▸ **WORK INSTRUCTION**
The line containing "node exactly once. *)" marks the end: write out exactly every line from the first line of the data below through that line, and only those.

┏━━

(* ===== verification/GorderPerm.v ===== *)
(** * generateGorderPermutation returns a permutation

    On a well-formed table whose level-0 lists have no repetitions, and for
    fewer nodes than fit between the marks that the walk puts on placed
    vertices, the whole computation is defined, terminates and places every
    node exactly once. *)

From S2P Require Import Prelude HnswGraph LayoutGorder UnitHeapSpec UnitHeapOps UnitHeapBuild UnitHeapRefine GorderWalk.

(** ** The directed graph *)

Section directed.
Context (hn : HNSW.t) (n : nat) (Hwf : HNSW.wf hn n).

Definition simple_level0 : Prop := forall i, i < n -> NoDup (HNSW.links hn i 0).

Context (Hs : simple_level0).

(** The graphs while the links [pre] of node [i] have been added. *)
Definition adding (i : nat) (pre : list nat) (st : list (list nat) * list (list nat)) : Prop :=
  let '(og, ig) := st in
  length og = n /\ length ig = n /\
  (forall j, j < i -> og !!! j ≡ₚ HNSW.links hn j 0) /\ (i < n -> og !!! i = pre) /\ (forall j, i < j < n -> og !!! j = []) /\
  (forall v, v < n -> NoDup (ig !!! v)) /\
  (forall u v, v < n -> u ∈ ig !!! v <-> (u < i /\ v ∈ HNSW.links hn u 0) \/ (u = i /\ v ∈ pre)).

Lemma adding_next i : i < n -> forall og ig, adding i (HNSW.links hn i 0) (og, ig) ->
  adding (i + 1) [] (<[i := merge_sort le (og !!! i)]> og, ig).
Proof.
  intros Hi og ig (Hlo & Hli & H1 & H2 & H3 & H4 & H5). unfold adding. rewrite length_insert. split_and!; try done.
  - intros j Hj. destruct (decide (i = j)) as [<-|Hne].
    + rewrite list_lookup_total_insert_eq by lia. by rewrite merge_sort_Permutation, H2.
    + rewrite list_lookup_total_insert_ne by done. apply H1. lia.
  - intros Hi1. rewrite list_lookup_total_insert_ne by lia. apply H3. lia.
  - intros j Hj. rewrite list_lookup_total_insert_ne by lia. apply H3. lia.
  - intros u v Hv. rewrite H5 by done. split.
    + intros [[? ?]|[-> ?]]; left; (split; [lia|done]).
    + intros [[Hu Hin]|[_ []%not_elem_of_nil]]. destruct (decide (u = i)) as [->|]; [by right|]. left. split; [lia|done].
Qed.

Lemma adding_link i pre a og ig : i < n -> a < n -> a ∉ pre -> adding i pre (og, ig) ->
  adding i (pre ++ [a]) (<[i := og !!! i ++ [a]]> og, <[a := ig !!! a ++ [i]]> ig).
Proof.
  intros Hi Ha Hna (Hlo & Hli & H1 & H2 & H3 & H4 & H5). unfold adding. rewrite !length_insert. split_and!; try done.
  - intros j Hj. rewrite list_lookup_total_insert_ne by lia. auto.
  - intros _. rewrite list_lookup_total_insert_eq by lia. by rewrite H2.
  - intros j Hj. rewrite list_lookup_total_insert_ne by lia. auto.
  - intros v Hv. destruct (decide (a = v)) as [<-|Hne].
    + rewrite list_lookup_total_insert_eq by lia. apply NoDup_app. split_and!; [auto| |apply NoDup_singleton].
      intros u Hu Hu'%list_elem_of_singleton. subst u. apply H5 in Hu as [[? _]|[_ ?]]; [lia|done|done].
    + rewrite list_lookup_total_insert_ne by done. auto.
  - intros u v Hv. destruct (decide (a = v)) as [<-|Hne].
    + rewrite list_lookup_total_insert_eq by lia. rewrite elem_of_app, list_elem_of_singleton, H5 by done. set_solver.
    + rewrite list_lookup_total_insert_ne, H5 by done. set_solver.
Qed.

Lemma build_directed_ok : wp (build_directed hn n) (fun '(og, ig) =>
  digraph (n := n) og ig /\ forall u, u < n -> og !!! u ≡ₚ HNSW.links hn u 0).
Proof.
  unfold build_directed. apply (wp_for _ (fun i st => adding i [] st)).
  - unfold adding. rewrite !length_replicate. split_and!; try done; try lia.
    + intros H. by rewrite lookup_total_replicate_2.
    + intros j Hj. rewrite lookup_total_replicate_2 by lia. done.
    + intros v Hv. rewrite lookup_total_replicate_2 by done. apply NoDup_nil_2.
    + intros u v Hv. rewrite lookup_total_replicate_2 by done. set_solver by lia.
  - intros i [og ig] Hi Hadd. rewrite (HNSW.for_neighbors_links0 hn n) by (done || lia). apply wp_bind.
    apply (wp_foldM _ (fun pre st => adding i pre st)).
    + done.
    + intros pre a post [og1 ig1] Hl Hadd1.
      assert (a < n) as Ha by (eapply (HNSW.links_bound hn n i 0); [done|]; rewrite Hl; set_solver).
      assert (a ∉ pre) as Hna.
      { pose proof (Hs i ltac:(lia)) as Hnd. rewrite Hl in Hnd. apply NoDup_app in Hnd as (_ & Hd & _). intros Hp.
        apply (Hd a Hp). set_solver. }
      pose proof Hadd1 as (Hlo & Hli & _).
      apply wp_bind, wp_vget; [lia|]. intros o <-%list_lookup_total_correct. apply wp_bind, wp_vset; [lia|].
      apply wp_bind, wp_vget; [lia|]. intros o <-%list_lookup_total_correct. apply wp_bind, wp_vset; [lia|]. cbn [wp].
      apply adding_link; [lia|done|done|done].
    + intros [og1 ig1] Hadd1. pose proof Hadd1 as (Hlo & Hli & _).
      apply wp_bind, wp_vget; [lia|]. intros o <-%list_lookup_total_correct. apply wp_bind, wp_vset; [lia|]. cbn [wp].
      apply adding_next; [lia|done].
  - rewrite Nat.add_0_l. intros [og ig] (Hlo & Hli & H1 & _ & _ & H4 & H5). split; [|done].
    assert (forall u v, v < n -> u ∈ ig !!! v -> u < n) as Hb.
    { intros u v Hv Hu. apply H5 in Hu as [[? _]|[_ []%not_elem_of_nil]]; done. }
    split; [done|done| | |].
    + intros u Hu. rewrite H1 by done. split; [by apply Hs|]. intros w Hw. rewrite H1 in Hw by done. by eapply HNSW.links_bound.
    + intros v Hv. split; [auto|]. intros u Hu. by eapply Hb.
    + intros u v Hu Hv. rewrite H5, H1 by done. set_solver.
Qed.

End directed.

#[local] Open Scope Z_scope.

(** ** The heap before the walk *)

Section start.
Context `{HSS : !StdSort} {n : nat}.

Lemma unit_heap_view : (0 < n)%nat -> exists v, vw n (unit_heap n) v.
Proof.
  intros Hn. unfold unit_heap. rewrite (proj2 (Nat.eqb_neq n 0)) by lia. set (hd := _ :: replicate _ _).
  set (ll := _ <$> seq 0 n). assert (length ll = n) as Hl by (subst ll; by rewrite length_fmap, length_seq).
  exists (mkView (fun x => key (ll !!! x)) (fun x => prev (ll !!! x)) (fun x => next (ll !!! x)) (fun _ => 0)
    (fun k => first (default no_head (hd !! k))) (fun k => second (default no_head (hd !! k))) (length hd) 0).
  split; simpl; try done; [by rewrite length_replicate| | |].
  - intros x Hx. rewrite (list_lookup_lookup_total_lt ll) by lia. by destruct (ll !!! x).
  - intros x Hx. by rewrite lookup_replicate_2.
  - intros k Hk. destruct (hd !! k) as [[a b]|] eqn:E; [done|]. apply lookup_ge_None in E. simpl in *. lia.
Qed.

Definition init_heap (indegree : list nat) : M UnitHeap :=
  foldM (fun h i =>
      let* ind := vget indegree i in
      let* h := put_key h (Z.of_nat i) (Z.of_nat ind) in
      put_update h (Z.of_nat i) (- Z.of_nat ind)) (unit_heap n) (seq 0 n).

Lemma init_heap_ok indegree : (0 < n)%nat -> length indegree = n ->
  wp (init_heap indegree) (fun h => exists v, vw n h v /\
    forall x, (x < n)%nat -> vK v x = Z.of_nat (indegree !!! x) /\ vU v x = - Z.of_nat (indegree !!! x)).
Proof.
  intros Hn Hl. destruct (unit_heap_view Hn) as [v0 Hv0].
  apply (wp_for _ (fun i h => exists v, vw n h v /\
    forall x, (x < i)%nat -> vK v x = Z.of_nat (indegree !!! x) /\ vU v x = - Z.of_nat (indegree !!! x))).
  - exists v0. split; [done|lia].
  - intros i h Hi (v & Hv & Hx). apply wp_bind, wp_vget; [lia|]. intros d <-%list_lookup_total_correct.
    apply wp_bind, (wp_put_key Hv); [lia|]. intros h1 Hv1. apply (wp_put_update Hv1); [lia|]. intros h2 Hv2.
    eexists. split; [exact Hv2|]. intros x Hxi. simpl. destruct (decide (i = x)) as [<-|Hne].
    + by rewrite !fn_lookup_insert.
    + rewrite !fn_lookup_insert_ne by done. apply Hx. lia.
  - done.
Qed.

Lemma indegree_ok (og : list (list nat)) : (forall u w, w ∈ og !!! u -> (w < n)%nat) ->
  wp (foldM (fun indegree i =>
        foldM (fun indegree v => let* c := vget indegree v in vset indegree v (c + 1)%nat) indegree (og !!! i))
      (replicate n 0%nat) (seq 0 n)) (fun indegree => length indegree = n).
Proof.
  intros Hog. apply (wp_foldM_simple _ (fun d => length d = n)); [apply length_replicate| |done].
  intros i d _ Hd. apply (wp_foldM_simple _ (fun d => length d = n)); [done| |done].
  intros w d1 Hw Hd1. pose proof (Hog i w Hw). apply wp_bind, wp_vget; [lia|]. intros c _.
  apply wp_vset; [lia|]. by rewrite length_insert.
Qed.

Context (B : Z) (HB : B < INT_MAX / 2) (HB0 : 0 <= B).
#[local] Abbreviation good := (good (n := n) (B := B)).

┗━━

▸ **RESULT FOR THIS TASK**
(* ===== verification/GorderPerm.v ===== *)
(** * generateGorderPermutation returns a permutation

    On a well-formed table whose level-0 lists have no repetitions, and for
    fewer nodes than fit between the marks that the walk puts on placed
    vertices, the whole computation is defined, terminates and places every
    node exactly once. *)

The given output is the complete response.